- _Material for the task_
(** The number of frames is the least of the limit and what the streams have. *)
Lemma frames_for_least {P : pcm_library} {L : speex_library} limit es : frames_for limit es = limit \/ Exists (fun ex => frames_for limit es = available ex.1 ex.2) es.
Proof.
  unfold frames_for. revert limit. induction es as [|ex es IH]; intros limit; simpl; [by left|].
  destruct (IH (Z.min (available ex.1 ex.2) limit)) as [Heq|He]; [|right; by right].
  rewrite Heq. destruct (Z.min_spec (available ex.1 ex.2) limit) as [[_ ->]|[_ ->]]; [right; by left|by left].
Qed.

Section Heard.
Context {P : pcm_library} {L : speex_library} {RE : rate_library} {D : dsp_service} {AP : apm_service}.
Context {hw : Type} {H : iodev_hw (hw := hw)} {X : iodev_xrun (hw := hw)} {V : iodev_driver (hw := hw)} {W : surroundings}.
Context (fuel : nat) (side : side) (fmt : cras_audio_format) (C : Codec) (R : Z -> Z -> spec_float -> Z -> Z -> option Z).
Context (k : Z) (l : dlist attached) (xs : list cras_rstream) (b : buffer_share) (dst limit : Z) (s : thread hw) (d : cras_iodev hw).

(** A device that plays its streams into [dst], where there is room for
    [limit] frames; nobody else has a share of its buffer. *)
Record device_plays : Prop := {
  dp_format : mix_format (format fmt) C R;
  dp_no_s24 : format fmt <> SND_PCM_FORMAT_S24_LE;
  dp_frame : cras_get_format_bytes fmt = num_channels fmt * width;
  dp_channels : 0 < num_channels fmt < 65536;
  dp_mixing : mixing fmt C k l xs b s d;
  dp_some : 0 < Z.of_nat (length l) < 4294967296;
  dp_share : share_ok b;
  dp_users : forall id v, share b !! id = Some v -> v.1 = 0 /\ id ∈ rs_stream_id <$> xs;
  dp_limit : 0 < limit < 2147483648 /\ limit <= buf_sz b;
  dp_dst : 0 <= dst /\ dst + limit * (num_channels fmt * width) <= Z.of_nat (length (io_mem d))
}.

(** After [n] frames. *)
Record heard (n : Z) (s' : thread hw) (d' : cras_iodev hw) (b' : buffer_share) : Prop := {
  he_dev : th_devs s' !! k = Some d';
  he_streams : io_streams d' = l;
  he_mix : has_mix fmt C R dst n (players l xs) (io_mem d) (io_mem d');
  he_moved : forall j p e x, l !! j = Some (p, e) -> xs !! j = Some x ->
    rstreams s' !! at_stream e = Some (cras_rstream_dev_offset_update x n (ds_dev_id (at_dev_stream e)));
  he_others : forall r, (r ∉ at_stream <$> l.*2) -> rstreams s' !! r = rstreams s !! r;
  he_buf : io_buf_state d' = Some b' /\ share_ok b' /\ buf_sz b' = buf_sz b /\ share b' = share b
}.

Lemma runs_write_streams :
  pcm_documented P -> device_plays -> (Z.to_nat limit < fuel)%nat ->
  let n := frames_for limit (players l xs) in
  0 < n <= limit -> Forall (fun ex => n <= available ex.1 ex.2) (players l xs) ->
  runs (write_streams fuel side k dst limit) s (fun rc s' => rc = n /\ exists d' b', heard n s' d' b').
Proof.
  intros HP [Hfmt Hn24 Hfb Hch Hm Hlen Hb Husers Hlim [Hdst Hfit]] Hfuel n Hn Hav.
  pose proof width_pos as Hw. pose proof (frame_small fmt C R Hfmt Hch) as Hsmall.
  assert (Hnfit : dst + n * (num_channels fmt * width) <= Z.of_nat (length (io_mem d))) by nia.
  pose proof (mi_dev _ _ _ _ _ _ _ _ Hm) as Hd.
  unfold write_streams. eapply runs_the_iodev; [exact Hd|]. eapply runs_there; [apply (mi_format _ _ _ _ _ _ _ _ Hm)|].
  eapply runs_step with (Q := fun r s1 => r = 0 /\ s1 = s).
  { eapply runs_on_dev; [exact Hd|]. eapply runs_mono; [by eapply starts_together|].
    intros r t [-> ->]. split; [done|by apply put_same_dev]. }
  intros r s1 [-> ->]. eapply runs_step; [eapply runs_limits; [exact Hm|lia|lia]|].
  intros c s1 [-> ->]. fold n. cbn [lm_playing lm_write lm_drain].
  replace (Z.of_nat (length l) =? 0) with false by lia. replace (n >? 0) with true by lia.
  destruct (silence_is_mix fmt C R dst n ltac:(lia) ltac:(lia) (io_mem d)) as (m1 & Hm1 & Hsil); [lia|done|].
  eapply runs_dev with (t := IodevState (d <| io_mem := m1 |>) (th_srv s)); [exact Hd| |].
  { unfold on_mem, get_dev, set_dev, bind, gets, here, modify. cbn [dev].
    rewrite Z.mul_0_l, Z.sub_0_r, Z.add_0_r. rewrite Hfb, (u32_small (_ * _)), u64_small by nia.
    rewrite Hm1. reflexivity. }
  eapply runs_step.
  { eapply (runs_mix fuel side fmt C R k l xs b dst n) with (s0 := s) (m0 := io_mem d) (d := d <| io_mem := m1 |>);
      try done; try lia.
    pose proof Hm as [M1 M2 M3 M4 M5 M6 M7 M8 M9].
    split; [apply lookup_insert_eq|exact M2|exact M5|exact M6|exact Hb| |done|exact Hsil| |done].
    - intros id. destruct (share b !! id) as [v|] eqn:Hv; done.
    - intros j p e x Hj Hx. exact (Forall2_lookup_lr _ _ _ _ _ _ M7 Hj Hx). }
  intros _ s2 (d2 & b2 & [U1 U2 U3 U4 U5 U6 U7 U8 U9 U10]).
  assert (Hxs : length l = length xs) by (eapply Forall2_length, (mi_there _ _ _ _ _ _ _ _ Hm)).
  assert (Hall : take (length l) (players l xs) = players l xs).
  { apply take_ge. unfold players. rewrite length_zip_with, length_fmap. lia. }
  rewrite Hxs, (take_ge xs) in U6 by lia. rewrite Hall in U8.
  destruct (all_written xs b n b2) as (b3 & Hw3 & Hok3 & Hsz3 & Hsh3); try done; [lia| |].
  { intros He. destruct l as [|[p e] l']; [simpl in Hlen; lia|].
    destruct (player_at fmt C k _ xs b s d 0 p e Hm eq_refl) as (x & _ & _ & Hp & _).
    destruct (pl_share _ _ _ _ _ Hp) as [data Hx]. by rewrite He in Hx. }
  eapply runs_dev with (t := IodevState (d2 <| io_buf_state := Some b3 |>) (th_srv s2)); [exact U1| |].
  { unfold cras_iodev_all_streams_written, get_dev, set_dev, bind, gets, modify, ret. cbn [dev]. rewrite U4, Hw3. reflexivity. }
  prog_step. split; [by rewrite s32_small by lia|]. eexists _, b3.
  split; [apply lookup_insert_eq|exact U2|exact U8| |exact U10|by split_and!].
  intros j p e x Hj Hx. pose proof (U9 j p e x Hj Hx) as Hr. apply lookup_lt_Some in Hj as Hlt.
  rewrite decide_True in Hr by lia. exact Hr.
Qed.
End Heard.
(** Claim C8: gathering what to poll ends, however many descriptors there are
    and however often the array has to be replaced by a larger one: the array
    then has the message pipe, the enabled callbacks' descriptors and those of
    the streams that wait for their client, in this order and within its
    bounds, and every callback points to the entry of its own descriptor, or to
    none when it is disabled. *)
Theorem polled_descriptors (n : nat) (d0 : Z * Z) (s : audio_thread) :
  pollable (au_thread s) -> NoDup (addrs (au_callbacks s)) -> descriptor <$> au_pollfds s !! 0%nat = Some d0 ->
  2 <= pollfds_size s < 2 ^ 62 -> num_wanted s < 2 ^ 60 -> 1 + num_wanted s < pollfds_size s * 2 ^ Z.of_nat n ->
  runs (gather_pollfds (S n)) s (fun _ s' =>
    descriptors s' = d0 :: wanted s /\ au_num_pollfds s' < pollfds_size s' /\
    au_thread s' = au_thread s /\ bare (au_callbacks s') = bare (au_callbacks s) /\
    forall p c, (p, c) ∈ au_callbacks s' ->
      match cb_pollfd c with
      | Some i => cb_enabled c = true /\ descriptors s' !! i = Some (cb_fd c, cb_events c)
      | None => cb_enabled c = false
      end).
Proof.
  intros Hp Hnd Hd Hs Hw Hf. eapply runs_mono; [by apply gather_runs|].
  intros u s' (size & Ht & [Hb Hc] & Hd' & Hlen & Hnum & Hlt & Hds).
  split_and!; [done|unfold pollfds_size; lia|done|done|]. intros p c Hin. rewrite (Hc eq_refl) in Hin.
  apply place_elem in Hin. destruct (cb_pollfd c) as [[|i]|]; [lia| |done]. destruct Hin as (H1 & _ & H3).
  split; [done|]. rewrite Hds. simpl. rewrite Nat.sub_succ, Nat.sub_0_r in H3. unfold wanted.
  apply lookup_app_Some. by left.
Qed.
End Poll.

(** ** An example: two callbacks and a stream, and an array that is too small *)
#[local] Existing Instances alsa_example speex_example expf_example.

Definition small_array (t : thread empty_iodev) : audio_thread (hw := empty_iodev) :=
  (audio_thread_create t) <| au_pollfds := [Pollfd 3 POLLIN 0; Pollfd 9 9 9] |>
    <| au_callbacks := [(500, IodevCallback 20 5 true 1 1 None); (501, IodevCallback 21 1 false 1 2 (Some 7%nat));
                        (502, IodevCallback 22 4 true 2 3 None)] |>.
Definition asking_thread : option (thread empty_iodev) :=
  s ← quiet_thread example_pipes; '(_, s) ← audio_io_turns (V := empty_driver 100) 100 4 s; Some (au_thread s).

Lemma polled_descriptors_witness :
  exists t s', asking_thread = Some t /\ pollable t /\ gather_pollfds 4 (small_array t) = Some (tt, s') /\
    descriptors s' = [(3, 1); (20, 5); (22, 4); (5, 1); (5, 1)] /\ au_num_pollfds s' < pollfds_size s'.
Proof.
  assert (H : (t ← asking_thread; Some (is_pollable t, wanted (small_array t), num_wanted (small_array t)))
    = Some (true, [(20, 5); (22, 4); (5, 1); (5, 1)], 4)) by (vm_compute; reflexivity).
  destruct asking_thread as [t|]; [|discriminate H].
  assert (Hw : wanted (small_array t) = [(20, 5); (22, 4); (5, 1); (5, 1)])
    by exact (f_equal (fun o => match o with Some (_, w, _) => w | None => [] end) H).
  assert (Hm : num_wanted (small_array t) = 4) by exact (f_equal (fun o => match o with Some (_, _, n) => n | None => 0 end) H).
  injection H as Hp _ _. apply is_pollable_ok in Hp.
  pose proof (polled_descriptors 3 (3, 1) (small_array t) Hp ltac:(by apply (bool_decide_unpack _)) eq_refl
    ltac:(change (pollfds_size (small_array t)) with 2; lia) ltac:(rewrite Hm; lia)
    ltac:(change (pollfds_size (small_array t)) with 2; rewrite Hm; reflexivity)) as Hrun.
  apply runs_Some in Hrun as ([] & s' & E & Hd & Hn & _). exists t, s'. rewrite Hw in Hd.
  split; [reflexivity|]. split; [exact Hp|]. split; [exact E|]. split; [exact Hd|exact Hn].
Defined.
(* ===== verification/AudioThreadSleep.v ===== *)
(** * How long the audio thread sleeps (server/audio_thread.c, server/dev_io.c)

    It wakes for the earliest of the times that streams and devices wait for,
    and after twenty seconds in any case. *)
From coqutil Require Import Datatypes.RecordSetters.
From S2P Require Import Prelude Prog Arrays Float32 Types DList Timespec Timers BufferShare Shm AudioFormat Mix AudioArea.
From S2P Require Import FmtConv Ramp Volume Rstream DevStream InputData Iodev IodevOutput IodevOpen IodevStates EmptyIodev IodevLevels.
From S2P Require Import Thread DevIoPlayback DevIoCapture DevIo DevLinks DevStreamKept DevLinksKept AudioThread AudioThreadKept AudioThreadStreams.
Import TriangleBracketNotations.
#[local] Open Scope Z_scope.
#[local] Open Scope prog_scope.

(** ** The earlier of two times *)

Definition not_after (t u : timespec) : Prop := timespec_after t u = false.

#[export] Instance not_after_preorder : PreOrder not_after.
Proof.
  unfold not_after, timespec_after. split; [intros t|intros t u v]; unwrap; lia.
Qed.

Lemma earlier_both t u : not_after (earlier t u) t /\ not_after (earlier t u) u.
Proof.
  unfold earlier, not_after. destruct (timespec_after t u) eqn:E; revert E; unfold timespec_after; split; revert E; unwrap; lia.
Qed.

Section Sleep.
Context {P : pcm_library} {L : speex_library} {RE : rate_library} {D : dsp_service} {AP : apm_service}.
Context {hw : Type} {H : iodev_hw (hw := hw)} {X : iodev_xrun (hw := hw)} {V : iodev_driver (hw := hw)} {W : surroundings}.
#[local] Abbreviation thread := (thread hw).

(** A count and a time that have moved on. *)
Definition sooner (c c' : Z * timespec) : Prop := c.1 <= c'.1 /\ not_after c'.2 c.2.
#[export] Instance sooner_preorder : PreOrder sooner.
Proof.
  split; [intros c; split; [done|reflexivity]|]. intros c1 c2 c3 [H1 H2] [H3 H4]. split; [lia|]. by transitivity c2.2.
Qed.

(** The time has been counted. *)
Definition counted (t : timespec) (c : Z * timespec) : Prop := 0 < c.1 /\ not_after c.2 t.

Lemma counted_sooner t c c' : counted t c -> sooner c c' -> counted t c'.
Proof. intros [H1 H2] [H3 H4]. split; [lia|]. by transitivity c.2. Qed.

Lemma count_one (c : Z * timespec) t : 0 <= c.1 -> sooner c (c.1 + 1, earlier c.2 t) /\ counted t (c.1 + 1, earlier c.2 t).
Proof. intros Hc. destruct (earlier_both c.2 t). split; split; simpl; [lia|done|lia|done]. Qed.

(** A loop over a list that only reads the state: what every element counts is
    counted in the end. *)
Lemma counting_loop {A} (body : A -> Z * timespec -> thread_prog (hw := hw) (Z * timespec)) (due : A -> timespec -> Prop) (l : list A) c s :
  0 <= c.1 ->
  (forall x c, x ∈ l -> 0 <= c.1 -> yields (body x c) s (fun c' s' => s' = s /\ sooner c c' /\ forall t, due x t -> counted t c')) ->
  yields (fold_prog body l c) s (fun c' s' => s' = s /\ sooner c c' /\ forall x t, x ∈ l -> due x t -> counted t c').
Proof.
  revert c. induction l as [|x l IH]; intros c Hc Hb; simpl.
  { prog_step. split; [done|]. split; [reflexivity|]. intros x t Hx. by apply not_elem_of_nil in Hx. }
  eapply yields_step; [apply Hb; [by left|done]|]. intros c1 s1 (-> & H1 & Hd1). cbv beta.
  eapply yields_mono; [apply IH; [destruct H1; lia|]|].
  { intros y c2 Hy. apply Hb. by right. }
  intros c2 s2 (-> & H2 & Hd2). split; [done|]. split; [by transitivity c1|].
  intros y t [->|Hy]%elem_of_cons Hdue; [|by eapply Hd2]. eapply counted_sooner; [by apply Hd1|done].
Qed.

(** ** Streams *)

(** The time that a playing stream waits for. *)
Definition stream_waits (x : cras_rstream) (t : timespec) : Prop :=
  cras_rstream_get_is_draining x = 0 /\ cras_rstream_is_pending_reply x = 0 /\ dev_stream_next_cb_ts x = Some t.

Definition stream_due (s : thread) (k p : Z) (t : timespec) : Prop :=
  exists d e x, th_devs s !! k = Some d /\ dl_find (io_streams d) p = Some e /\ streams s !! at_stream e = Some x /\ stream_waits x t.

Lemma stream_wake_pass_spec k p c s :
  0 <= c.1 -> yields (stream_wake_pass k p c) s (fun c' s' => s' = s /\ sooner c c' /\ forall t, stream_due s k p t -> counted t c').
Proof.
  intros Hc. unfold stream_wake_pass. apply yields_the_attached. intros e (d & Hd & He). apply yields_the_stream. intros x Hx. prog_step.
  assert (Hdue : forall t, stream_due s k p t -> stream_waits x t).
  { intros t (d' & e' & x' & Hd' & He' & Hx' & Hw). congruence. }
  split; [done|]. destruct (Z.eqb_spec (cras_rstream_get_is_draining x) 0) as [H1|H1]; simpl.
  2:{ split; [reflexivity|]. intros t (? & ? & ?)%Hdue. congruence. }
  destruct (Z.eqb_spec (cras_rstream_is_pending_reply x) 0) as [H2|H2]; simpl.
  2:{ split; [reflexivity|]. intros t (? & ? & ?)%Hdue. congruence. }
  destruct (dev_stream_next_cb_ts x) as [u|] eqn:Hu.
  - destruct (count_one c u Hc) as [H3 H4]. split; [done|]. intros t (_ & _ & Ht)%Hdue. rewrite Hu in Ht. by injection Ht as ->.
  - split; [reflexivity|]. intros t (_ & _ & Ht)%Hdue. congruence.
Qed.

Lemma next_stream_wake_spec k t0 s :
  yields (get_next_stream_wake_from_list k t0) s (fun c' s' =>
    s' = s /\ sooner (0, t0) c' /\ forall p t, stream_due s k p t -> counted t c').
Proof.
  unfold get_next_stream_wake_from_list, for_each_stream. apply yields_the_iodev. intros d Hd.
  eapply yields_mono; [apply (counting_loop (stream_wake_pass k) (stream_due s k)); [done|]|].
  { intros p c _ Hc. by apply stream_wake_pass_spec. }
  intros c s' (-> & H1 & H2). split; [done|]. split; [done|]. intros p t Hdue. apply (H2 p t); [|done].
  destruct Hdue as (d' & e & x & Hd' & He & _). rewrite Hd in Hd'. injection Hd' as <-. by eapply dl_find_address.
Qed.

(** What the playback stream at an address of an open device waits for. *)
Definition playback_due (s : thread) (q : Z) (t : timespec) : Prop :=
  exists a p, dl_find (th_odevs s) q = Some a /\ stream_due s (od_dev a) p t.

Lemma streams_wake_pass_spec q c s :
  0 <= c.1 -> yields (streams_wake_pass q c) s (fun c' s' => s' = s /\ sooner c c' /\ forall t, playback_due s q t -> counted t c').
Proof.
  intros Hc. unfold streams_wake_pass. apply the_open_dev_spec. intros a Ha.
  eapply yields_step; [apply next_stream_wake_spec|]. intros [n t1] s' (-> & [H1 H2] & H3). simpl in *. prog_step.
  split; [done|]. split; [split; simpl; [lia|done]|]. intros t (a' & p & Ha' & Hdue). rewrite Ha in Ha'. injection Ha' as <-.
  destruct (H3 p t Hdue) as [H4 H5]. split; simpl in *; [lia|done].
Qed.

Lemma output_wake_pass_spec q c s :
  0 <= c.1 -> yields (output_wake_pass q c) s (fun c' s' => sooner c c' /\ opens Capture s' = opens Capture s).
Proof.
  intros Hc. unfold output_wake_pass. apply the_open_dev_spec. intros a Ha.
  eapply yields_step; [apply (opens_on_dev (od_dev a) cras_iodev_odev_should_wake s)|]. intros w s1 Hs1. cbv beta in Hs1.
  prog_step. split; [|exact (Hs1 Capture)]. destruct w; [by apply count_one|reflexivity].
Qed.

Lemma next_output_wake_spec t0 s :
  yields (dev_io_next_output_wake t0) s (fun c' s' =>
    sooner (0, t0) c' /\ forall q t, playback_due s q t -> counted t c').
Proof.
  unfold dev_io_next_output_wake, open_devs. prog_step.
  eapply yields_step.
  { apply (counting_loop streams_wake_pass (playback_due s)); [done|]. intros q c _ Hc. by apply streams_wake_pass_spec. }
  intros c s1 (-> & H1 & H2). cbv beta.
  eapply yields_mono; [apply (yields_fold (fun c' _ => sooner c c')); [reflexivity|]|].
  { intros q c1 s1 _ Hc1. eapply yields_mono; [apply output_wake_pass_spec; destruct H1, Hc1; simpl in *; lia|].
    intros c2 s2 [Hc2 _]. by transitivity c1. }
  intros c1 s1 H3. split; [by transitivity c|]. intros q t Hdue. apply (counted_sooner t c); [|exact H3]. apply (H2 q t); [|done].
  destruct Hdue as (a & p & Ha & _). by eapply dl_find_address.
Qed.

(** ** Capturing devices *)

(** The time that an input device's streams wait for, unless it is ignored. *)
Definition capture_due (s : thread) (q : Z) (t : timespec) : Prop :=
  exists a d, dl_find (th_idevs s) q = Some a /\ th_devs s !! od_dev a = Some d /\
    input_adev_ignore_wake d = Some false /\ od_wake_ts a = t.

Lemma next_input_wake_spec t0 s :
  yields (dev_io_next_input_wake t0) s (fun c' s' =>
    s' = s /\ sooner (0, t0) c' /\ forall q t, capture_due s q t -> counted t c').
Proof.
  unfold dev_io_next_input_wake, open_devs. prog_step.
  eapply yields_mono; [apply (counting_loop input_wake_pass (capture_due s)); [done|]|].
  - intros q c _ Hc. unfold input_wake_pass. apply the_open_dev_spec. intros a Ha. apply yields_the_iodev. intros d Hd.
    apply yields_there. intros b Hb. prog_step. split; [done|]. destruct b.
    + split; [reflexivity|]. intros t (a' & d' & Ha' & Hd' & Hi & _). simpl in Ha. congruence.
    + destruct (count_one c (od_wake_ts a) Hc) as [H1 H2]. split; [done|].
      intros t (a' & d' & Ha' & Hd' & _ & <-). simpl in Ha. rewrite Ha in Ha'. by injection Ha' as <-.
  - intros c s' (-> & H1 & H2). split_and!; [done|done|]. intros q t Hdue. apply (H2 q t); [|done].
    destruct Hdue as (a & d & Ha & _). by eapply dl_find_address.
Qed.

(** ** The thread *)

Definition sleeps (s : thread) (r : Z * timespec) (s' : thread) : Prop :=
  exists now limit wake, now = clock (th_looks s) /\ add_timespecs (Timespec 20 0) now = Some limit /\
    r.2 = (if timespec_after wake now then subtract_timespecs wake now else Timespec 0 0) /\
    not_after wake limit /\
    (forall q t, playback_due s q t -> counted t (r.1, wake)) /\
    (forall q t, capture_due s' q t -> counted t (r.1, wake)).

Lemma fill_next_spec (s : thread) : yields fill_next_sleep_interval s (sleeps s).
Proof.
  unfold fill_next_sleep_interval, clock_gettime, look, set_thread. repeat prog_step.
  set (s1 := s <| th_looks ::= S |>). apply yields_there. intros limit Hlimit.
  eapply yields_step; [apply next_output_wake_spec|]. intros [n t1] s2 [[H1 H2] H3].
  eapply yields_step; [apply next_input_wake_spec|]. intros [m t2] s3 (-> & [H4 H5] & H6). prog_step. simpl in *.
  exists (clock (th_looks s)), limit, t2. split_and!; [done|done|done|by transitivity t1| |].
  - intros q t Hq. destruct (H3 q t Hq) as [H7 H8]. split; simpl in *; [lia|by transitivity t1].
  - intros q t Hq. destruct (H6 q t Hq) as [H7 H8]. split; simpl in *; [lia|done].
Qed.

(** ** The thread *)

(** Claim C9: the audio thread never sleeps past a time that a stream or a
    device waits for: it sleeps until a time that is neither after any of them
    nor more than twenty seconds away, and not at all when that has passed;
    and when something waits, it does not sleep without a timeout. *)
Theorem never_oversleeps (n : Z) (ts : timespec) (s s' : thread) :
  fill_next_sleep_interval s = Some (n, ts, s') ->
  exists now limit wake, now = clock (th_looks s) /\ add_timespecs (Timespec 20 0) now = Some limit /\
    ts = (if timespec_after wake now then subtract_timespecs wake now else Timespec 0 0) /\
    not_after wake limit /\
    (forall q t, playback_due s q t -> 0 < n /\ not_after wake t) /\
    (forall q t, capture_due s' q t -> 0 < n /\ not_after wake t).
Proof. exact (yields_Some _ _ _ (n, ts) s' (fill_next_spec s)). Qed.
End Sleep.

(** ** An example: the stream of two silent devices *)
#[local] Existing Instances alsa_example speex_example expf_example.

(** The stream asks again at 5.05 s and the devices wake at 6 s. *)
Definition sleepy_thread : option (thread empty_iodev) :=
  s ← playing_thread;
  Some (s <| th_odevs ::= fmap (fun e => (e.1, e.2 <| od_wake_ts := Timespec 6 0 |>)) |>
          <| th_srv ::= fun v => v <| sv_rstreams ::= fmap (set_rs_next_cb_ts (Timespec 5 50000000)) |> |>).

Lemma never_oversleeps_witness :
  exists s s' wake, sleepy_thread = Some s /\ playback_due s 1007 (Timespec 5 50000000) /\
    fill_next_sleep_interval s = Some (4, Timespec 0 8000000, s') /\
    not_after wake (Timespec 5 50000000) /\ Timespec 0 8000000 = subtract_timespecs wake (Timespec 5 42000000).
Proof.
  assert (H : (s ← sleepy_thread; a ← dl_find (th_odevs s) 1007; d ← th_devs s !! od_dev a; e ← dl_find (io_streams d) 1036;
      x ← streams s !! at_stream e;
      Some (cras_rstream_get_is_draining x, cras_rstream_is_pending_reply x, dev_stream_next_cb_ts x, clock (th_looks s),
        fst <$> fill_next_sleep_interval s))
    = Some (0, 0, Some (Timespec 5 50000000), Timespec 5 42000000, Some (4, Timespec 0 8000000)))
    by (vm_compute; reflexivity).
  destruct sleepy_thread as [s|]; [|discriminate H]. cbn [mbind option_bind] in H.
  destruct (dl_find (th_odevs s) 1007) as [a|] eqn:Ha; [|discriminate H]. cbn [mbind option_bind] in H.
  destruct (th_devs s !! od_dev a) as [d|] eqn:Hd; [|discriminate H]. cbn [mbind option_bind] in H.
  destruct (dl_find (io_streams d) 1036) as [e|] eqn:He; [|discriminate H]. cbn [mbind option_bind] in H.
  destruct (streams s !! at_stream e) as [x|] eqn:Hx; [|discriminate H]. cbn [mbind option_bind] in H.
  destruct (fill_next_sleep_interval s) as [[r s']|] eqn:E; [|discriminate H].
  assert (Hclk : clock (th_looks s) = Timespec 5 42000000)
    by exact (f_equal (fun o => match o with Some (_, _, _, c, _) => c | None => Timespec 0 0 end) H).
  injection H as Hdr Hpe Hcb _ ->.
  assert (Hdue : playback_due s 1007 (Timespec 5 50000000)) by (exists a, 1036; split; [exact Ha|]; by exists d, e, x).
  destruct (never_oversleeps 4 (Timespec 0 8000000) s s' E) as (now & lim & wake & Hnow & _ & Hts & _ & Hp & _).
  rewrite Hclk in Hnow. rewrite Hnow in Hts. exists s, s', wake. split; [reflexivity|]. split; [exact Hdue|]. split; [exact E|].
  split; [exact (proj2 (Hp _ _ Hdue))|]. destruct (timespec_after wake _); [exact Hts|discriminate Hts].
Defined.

- _Exercise instructions_
From the material above, set down exactly the lines between the line holding "destruct Hdue as (a & p" and the line holding "yields (dev_io_next_input_wake t0)", inclusive. Include nothing else.

- _Solved exercise_
  destruct Hdue as (a & p & Ha & _). by eapply dl_find_address.
Qed.

(** ** Capturing devices *)

(** The time that an input device's streams wait for, unless it is ignored. *)
Definition capture_due (s : thread) (q : Z) (t : timespec) : Prop :=
  exists a d, dl_find (th_idevs s) q = Some a /\ th_devs s !! od_dev a = Some d /\
    input_adev_ignore_wake d = Some false /\ od_wake_ts a = t.

Lemma next_input_wake_spec t0 s :
  yields (dev_io_next_input_wake t0) s (fun c' s' =>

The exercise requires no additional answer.